Do I mean having The Degree prevents you from being able to do this work? Or that The Degree or Degree Programs are 'bad' in some way? No. I mean that if we want to hire quality people into our organizations to do things that having The Degree doesn't help them to do, maybe we should just, you know, do that. 

I could go on all day about this, but I'll stop now. 

Big Idea Collective - A Non-Committal Ideas Club for Lazy Bums Like Me

I'm sort of a fan of coming up with and sharing crack-pot schemes with my friends and colleagues. I think it helps fuel the fires of creativity and offers opportunities to think about ideas without having to commit to the dreadful details of budgeting and Gantt charts and human resources and annual reports. All those things just get in the way of the ideas and anyone saying otherwise is a liar or a swindler*. 

In the spirit of sharing crack-pot schemes I recently reeled in a colleague to participate in weekly (if we remember to do it) Big Idea Collective meetups. Here's the setup. We meet very briefly, like while waiting in line at the coffee shop, to talk about our big idea for the week. No commitments. No follow-through required. Just tell your Big Idea for the week. Nothing much emerges from these meetings, apart from a little head-scratching and a few laughs, but occasionally one of these ideas actually seems to have traction. And we put that idea off to the side for further investigation - for the doing part.
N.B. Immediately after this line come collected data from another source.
(* ===== verification/GoTime.v ===== *)
(** * Times as text

    [time.Parse(time.RFC3339, value)] of Go's standard library: a time is the number
    of nanoseconds since the zero time, midnight of 1 January of year 1 in UTC. *)

From S2P Require Import Prelude GoStrings GoText.
From Stdlib Require Import String.
From stdpp Require Import list.
Local Open Scope Z_scope.

Definition leap (y : Z) : bool := Z.eqb (y mod 4) 0 && (negb (Z.eqb (y mod 100) 0) || Z.eqb (y mod 400) 0).

(** The lengths of the months of a year. *)
Definition months (y : Z) : list Z := [31; if leap y then 29 else 28; 31; 30; 31; 30; 31; 31; 30; 31; 30; 31].

Definition daysIn (m y : Z) : Z := default 0 (months y !! Z.to_nat (m - 1)).

Definition days_before_year (y : Z) : Z := let n := y - 1 in 365 * n + n / 4 - n / 100 + n / 400.

Definition days_before (y m d : Z) : Z := days_before_year y + foldr Z.add 0 (take (Z.to_nat (m - 1)) (months y)) + (d - 1).

Definition date_ns (y m d hour min sec nsec : Z) : Z := (((days_before y m d * 24 + hour) * 60 + min) * 60 + sec) * 10 ^ 9 + nsec.

(** ** The parser *)

Definition digit (c : Z) : option Z := if in_range 48 c 57 then Some (c - 48) else None.

(** One or two digits, two when [fixed]. *)
Definition getnum (fixed : bool) (l : list Z) : option (Z * list Z) :=
  match l with
  | [] => None
  | a :: l =>
    x ← digit a;
    match head l ≫= digit with
    | Some y => Some (10 * x + y, tail l)
    | None => if fixed then None else Some (x, l)
    end
  end.

(** A field with its bounds. *)
Definition field (fixed : bool) (lo hi : Z) (l : list Z) : option (Z * list Z) :=
  '(x, l) ← getnum fixed l; if in_range lo x hi then Some (x, l) else None.

Definition skip (c : Z) (l : list Z) : option (list Z) :=
  match l with a :: l => if Z.eqb a c then Some l else None | [] => None end.

Definition year (l : list Z) : option (Z * list Z) :=
  '(a, l) ← getnum true l; '(b, l) ← getnum true l; Some (100 * a + b, l).

(** The digits at the front. *)
Fixpoint digits (l : list Z) : list Z * list Z :=
  match l with
  | c :: rest => match digit c with Some x => let '(ds, rest') := digits rest in (x :: ds, rest') | None => ([], l) end
  | [] => ([], [])
  end.

(** A fraction is cut to nine digits; without a digit it is left for the zone. *)
Definition fraction (l : list Z) : Z * list Z :=
  match l with
  | c :: rest =>
    if Z.eqb c 46 || Z.eqb c 44 then
      match digits rest with
      | ([], _) => (0, l)
      | (ds, rest') => let ds := take 9 ds in (foldl (λ n x, 10 * n + x) 0 ds * 10 ^ (9 - Z.of_nat (length ds)), rest')
      end
    else (0, l)
  | [] => (0, [])
  end.

(** The offset in seconds. *)
Definition zone (l : list Z) : option (Z * list Z) :=
  match l with
  | 90 :: l => Some (0, l)
  | sign :: l =>
    '(hr, l) ← field true 0 24 l; l ← skip 58 l; '(mm, l) ← field true 0 60 l;
    let off := (hr * 60 + mm) * 60 in
    if Z.eqb sign 43 then Some (off, l) else if Z.eqb sign 45 then Some (- off, l) else None
  | [] => None
  end.

Definition Parse_RFC3339 (value : string) : option Z :=
  '(y, l) ← year (bytes value); l ← skip 45 l;
  '(mo, l) ← field true 1 12 l; l ← skip 45 l;
  '(d, l) ← getnum true l; l ← skip 84 l;
  '(h, l) ← field false 0 23 l; l ← skip 58 l;
  '(mi, l) ← field true 0 59 l; l ← skip 58 l;
  '(s, l) ← field true 0 59 l;
  let '(ns, l) := fraction l in
  '(off, l) ← zone l;
  match l with
  | [] => if in_range 1 d (daysIn mo y) then Some (date_ns y mo d h mi s ns - off * 10 ^ 9) else None
  | _ => None
  end.

(** ** Facts *)

(** A year has the days of its months. *)
Lemma days_of_year y : days_before_year (y + 1) - days_before_year y = foldr Z.add 0 (months y).
Proof.
  unfold days_before_year, months. simpl. replace (y + 1 - 1) with y by lia.
  assert (∀ k, 0 < k → y / k - (y - 1) / k = if Z.eqb (y mod k) 0 then 1 else 0) as Hd.
  { intros k Hk. pose proof (Z.div_mod y k). pose proof (Z.mod_pos_bound y k Hk). destruct (Z.eqb_spec (y mod k) 0) as [E|E].
    - rewrite <-(Z.div_unique_pos (y - 1) k (y / k - 1) (k - 1)); lia.
    - rewrite <-(Z.div_unique_pos (y - 1) k (y / k) (y mod k - 1)); lia. }
  pose proof (Hd 4 ltac:(lia)) as H4. pose proof (Hd 100 ltac:(lia)) as H100. pose proof (Hd 400 ltac:(lia)) as H400. unfold leap.
  assert (y mod 400 = 0 → y mod 100 = 0) as I1 by (intros; apply Z.mod_divide; [lia|]; apply Z.mod_divide in H; [|lia]; destruct H as [q ->]; exists (4 * q); lia).
  assert (y mod 100 = 0 → y mod 4 = 0) as I2 by (intros; apply Z.mod_divide; [lia|]; apply Z.mod_divide in H; [|lia]; destruct H as [q ->]; exists (25 * q); lia).
  destruct (Z.eqb_spec (y mod 4) 0), (Z.eqb_spec (y mod 100) 0), (Z.eqb_spec (y mod 400) 0); simpl; lia.
Qed.

(** The epoch, an offset, the end of a leap year, and what is refused. *)
Lemma parse_examples :
  Parse_RFC3339 "0001-01-01T00:00:00Z" = Some 0 ∧
  Parse_RFC3339 "1970-01-01T01:00:00+01:00" = Some (62135596800 * 10 ^ 9) ∧
  Parse_RFC3339 "2024-12-31T23:59:59.5Z" = Some (63871286399 * 10 ^ 9 + 5 * 10 ^ 8) ∧
  Parse_RFC3339 "2023-02-29T00:00:00Z" = None ∧ Parse_RFC3339 "2024-01-01T00:00:00" = None ∧ Parse_RFC3339 "fix|2024-01-01T00:00:00Z" = None.
Proof. vm_compute. repeat split; reflexivity. Qed.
Not much to it. Just a commitment to not committing to doing the things we talk about.

 

*I know, I know. At some point you have to actually do things and not just talk about them. But the freedom to talk about this stuff without worrying about how you'd do it is pretty valuable. 

On Existential Crises

A few months ago I watched a lecture by famous computer scientist (among other things) Allen Newell (thanks for the prompt CMU Computer Science!). In this lecture, which is fascinating, even though I know very little about much of the content, Newell discusses his career and how he wound up where he is (or was at the time of the lecture). While fascinating and inspiring, I spent weeks after watching this video in an existential funk. What was the purpose and direction of my career? What were the important big questions in my field and who was working on them? How could I find and do interesting things and escape the day-to-day drudgery of the profession?

So what did I do? I did what any self respecting human would do - I spent a week pouting. While that might sound completely useless, I came to a number of important realizations during my pout:

  1. I have so many wonderful colleagues. Really. In my days crying into my coffee, all these great folks spent time talking with me about my crisis and their thoughts on how to approach the problem. 
  2. One way to resolve this multitude of Big Deal Crises is group therapy. So naturally, we started a club to talk about all the big idea issues we grapple with (or should). Monthly meetings. Reading and discussion and ennui. 
  3. My main takeaway from Newell's lecture is this: you will have many distractions during your career (and some distractions can last years), but you need to make sure that you learn something, that you get something out of each distraction that you can apply to those Big Deal Questions. 
  4. Existential crises are contagious, and that is a good thing. I'm happy to say I've sent (in part or in whole) no fewer than four colleagues into downward spirals since I entered my funk. Some have emerged, some are still fighting in the maelstrom. Misery loves company, but more than that, I suspect that all these spin-off crises will result in new directions and new focus for everyone involved. I must say, though, that I can't take any credit for what emerges, just for sending everyone into the darkness.

An existential crisis every now and again seems to be a good thing. Give it a whirl.